At target_fold_builtin time we regenerate it as:
s = builtin_divmod_final (a, b);
div_1 = s.div
mod_2 = s.mod
and generate a type { div, mod } on the fly. We expect the optimizer to handle extra moves reasonably, and we want to keep the one instruction as one unit.
> We already play tricks for sincos for example via
>
> tem_1 = __builtin_cexpi (arg_2);
> sin_3 = REALPART_EXPR <tem_1>;
> cos_4 = IMAGPART_EXPR <tem_1>;
>
> which avoids the two defs by using a single def which is then decomposed.
>
> So, can you elaborate a bit more on what you want to do with special
> argument kinds? Elaborate with an actual example, not words.
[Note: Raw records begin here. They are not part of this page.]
(** * Nimiq backend adapter of blockbook: a shallow embedding

    The development follows the two Go files of package [nim]:
    the translator ([nimparser.go]: wire structs and the two mapping
    functions) and the connector (the [NimiqRPC] type with its methods).

    Go values are modelled as the code has them: fixed-width integers are
    [Z] with the wrap-around of each conversion written out, strings are
    [string], byte slices are [list byte], a pointer that may be nil is an
    [option], and a Go function returning [(T, error)] returns a pair
    [T * option error].  The connector talks to the outside world (the
    JSON-RPC client, the logger); those effects are threaded through a
    state monad over a [World] that records every effect in a trace. *)

From Stdlib Require Import ZArith NArith List String Ascii Bool Lia.
From Stdlib.Strings Require Import Byte.
From Stdlib Require Import DecimalString.
Import ListNotations.

Open Scope Z_scope.
Open Scope string_scope.

(** ** Go integer conversions *)

(** [uint32(x)]: keep the low 32 bits. *)
Definition to_uint32 (x : Z) : Z := x mod 2 ^ 32.

(** [int64(x)]: keep the low 64 bits, read as two's complement. *)
Definition to_int64 (x : Z) : Z := (x + 2 ^ 63) mod 2 ^ 64 - 2 ^ 63.

(** [int(x)]: Go's [int] is 64 bits wide on the 64-bit targets blockbook
    is built for. *)
Definition to_int (x : Z) : Z := to_int64 x.

(** Range predicates of the integer types that occur in the wire structs. *)
Definition is_uint32 (x : Z) : Prop := 0 <= x < 2 ^ 32.
Definition is_uint64 (x : Z) : Prop := 0 <= x < 2 ^ 64.
Definition is_int64 (x : Z) : Prop := - 2 ^ 63 <= x < 2 ^ 63.

(** [time.Second], in nanoseconds. *)
Definition time_Second : Z := 1000000000.

(** ** Strings *)

(** [strings.Contains(s, substr)]. *)
Fixpoint Contains (s substr : string) : bool :=
  if String.prefix substr s then true
  else match s with
       | EmptyString => false
       | String _ s' => Contains s' substr
       end.

(** The verb [%v] of [fmt] applied to an unsigned integer: its decimal
    digits. *)
Definition fmt_uint (n : Z) : string :=
  NilZero.string_of_uint (N.to_uint (Z.to_N n)).

(** ** encoding/hex *)

Definition hextable : string := "0123456789abcdef".

Definition hexdigit (n : N) : ascii :=
  match String.get (N.to_nat n) hextable with
  | Some c => c
  | None => "0"%char
  end.

(** [hex.EncodeToString]: two lower-case digits per byte, high nibble
    first. *)
Fixpoint EncodeToString (src : list byte) : string :=
  match src with
  | [] => EmptyString
  | v :: rest =>
      String (hexdigit (N.shiftr (Byte.to_N v) 4))
        (String (hexdigit (N.land (Byte.to_N v) 15))
           (EncodeToString rest))
  end.

(** Value of a lower-case hexadecimal digit; used only to show that
    [EncodeToString] is injective. *)
Definition hexvalue (c : ascii) : N :=
  let n := N_of_ascii c in
  if (n <? 58)%N then (n - 48)%N else (n - 87)%N.

(** ** Errors *)

(** The error values the adapter can return.  [ErrBlockNotFound] and
    [ErrTxNotFound] are the sentinel values of package [bchain];
    [ErrNew] is an error built by [errors.New] or [errors.Errorf],
    [ErrAnnotate] one wrapped by [errors.Annotatef]; [ErrRPC] is any error
    handed back by the RPC client (dial failure, transport, timeout, node
    error object) and [ErrJSON] any error of [encoding/json]. *)
Inductive error : Type :=
| ErrBlockNotFound
| ErrTxNotFound
| ErrNew (msg : string)
| ErrAnnotate (cause : error) (msg : string)
| ErrRPC (msg : string)
| ErrJSON (msg : string).

Definition errors_New (msg : string) : error := ErrNew msg.
Definition errors_Errorf (msg : string) : error := ErrNew msg.
Definition errors_Annotatef (cause : error) (msg : string) : error :=
  ErrAnnotate cause msg.

(** Errors that come from the RPC layer, as opposed to the ones the
    adapter itself decides on. *)
Definition is_transport (e : error) : bool :=
  match e with
  | ErrRPC _ | ErrJSON _ => true
  | _ => false
  end.

Definition is_not_found (e : error) : bool :=
  match e with
  | ErrBlockNotFound | ErrTxNotFound => true
  | _ => false
  end.

(** The text handed to [errors.New], when the error was built that way. *)
Definition new_text (e : option error) : option string :=
  match e with
  | Some (ErrNew msg) => Some msg
  | _ => None
  end.

(** What a caller does who pattern-matches on the phrase "not supported". *)
Definition matches_not_supported (e : option error) : bool :=
  match new_text e with
  | Some msg => Contains msg "not supported"
  | None => false
  end.

(** ** Wire shapes (nimparser.go) *)

Definition NimiqTypeAddressDescriptorLen : Z := 20.
Definition EtherAmountDecimalPoint : Z := 5.

Record rpcHeader : Type := {
  rpcHeader_Number : Z;            (* int64 *)
  rpcHeader_Hash : string;
  rpcHeader_PoW : string;
  rpcHeader_ParentHash : string;
  rpcHeader_Nonce : string;
  rpcHeader_BodyHash : string;
  rpcHeader_AccountsHash : string;
  rpcHeader_Miner : string;
  rpcHeader_MinerAddress : string;
  rpcHeader_Difficulty : string;
  rpcHeader_ExtraData : string;
  rpcHeader_Size : Z;              (* uint64 *)
  rpcHeader_Time : Z               (* int64 *)
}.
(** An assignment to [debts[a][b]] with a row for [a] is the update of
    the matrix. *)
Lemma updateDebt_represents ids debts M (f : number → number) (a b : string) :
  represents ids debts M → a ∈ ids →
  ∃ debts', updateDebt f a b debts = Normal debts' ∧
            represents ids debts' (Design.update f a b M).
Proof.
  intros Hrep Ha. unfold updateDebt.
  destruct (debts !! a) as [row|] eqn:Erow.
  - eexists. split; [done|]. intros x y Hx Hy. unfold Design.update.
    destruct (decide (x = a)) as [->|Hxa].
    + rewrite lookup_insert_eq. eexists. split; [done|].
      destruct (Hrep a y Ha Hy) as (row' & Hrow' & Hy'). simplify_eq.
      destruct (decide (y = b)) as [->|Hyb].
      * rewrite lookup_insert_eq, bool_decide_eq_true_2 by done.
        by rewrite Hy'.
      * rewrite lookup_insert_ne by done.
        rewrite bool_decide_eq_false_2; [done|]. by intros [_ ?].
    + rewrite lookup_insert_ne by done.
      rewrite bool_decide_eq_false_2; [by apply Hrep|]. by intros [? _].
  - destruct (Hrep a a Ha Ha) as (row & Hrow & _). congruence.
Qed.

Lemma addExpenseDebts_represents ids debts M expense :
  represents ids debts M → participantsResolve ids expense →
  ∃ debts', addExpenseDebts debts expense = Normal debts' ∧
    represents ids debts'
      (fold_left
         (λ M p,
            if bool_decide (p ≠ Expense.paidBy expense)
            then Design.update (λ v, v + calculateExpenseSplit expense p)%js
                   p (Expense.paidBy expense) M
            else M)
         (Expense.splitAmong expense) M).
Proof.
  unfold addExpenseDebts, participantsResolve.
  generalize (Expense.splitAmong expense) as participants.
  intros participants Hrep Hres. revert debts M Hrep.
  induction Hres as [|p participants Hp _ IH]; intros debts M Hrep; simpl.
  - by eexists.
  - case_bool_decide as Hne.
    + destruct (updateDebt_represents ids debts M
                  (λ v, v + calculateExpenseSplit expense p)%js
                  p (Expense.paidBy expense) Hrep (Hp Hne)) as (debts' & -> & Hrep').
      simpl. by apply IH.
    + simpl. by apply IH.
Qed.

(** On an input whose participants and senders are members, the three
    loops build the matrix of the design. *)
Lemma computeDebts_represents members expenses settlements :
  Forall (participantsResolve (memberIds members)) expenses →
  Forall (senderResolves (memberIds members)) settlements →
  ∃ debts, computeDebts members expenses settlements = Normal debts ∧
    represents (memberIds members) debts (Design.buildDebtMatrix expenses settlements).
Proof.
  intros Hes Hss. unfold computeDebts, Design.buildDebtMatrix.
  pose proof (initDebts_represents members) as Hrep.
  revert Hrep. generalize (initDebts members) Design.initial.
  induction Hes as [|e expenses He _ IH]; intros debts M Hrep; simpl.
  - revert debts M Hrep.
    induction Hss as [|s settlements Hs _ IH]; intros debts M Hrep; simpl.
    + by eexists.
    + destruct (updateDebt_represents _ debts M
                  (λ v, v - Settlement.amount s)%js
                  (Settlement.fromMember s) (Settlement.toMember s) Hrep Hs)
        as (debts' & Hupdate & Hrep').
      change (subtractSettlement debts s) with
        (updateDebt (λ v, v - Settlement.amount s)%js
           (Settlement.fromMember s) (Settlement.toMember s) debts).
      rewrite Hupdate. simpl. by apply IH.
  - destruct (addExpenseDebts_represents _ debts M e Hrep He) as (debts' & -> & Hrep').
    simpl. by apply IH.
Qed.
(** X23. A token just issued by [registerDevice] verifies: if no other
    fingerprint holds the same token, [verifyDevice] answers the device
    just registered, with its [lastSeen] set to the time of the
    verification. *)
Theorem register_then_verify (e : environment) (s : DeviceAuthManager.t)
  (name type platform : jsstring) (now : Z) :
  let r := registerDevice e s name type platform in
  (forall fp, In (fp, snd (snd r)) (deviceTokens s) ->
              fp = fingerprint (fst (snd r))) ->
  snd (verifyDevice now (fst r) (snd (snd r))) = Some (seen_at now (fst (snd r))).
Proof.
  cbv zeta. unfold registerDevice. cbn [fst snd fingerprint].
  set (fp := generateFingerprint e name type platform).
  set (tok := generateDeviceToken e fp).
  set (dev := {| dev_id := generateDeviceId e; dev_name := name;
                 dev_type := type; dev_platform := platform;
                 fingerprint := fp; lastSeen := now_lastSeen e;
                 trusted := true |}).
  intros Huniq. unfold verifyDevice. cbn [trustedDevices deviceTokens].
  destruct (find_device _ _ _) as [[fp' d]|] eqn:Hf; cbn [snd].
  - apply find_device_some in Hf. destruct Hf as [Hin [Hg _]].
    assert (fp' = fp) as ->.
    { apply In_set in Hin. destruct Hin as [[H _] | H]; [exact H | now apply Huniq]. }
    rewrite get_set_eq in Hg. now injection Hg as <-.
  - exfalso.
    assert (Hin : In (fp, tok) (JSMap.set fp tok (deviceTokens s))).
    { apply get_In, get_set_eq. }
    assert (Hg : JSMap.get fp (JSMap.set fp dev (trustedDevices s)) = Some dev)
      by apply get_set_eq.
    assert (H := find_device_none _ _ _ Hf fp dev Hin Hg). discriminate H.
Qed.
We support tagging any parameter to a builtin as define_outputs, define_inputs or define_in_outs in a part of the .md file that describes the builtins for the machine, the actual divmod builtin for example is:
(define_builtin "divmod<T_ALL_DI:sign_u>" "divmod<T_ALL_DI:sign_u>_<type>"
[
(define_outputs [(var_operand:T_ALL_DI 0) ;;dividend
(var_operand:T_ALL_DI 1)]) ;;mod
(define_inputs [(var_operand:T_ALL_DI 2)
(var_operand:T_ALL_DI 3)])
(define_rtl_pattern "<T_ALL_DI:sign_u>divmod<m_mode>4" [0 1 2 3])
(attributes [pure])
]
)
that's the actual code. The testcase looks like:
t_v4udi_0 = divmodu_t_v4udi (t_v4udi_1, t_v4udi_2, t_v4udi_3);
The VIEW_CONVERT_EXPR looks like:
<view_convert_expr 0x7ffff5a872d0
type <vector_type 0x7ffff7f4b930 __attribute__((vector_size(32))) unsigned long
type <integer_type 0x7ffff7e8c690 long unsigned int public unsigned DI
size <integer_cst 0x7ffff7e76730 constant 64>
unit size <integer_cst 0x7ffff7e76758 constant 8>
align 64 symtab 0 alias set -1 canonical type 0x7ffff7e8c690 precision 64 min <integer_cst 0x7ffff7e76780 0> max\
<integer_cst 0x7ffff7e76708 18446744073709551615>
pointer_to_this <pointer_type 0x7ffff7f50738> reference_to_this <reference_type 0x7ffff7f513f0>>
unsigned V4DI
size <integer_cst 0x7ffff7f43de8 constant 256>
unit size <integer_cst 0x7ffff7e76348 constant 32>
align 256 symtab 0 alias set -1 canonical type 0x7ffff7f4b930 nunits 4 reference_to_this <reference_type 0x7ffff7f51\
540>>
arg 0 <var_decl 0x7ffff59d9640 t_v4udi_1
type <vector_type 0x7ffff5ac3888 type <integer_type 0x7ffff7e8c690 long unsigned int>
unsigned V4DI size <integer_cst 0x7ffff7f43de8 256> unit size <integer_cst 0x7ffff7e76348 32>
align 256 symtab 0 alias set -1 canonical type 0x7ffff5ac3888 nunits 4>
used public static unsigned V4DI defer-output file t22.c line 262 col 48 size <integer_cst 0x7ffff7f43de8 256> unit \
size <integer_cst 0x7ffff7e76348 32>
align 256>>
Hopefully, somewhere about is an example of what you wanted to see, if not, let me know what you'd like to see.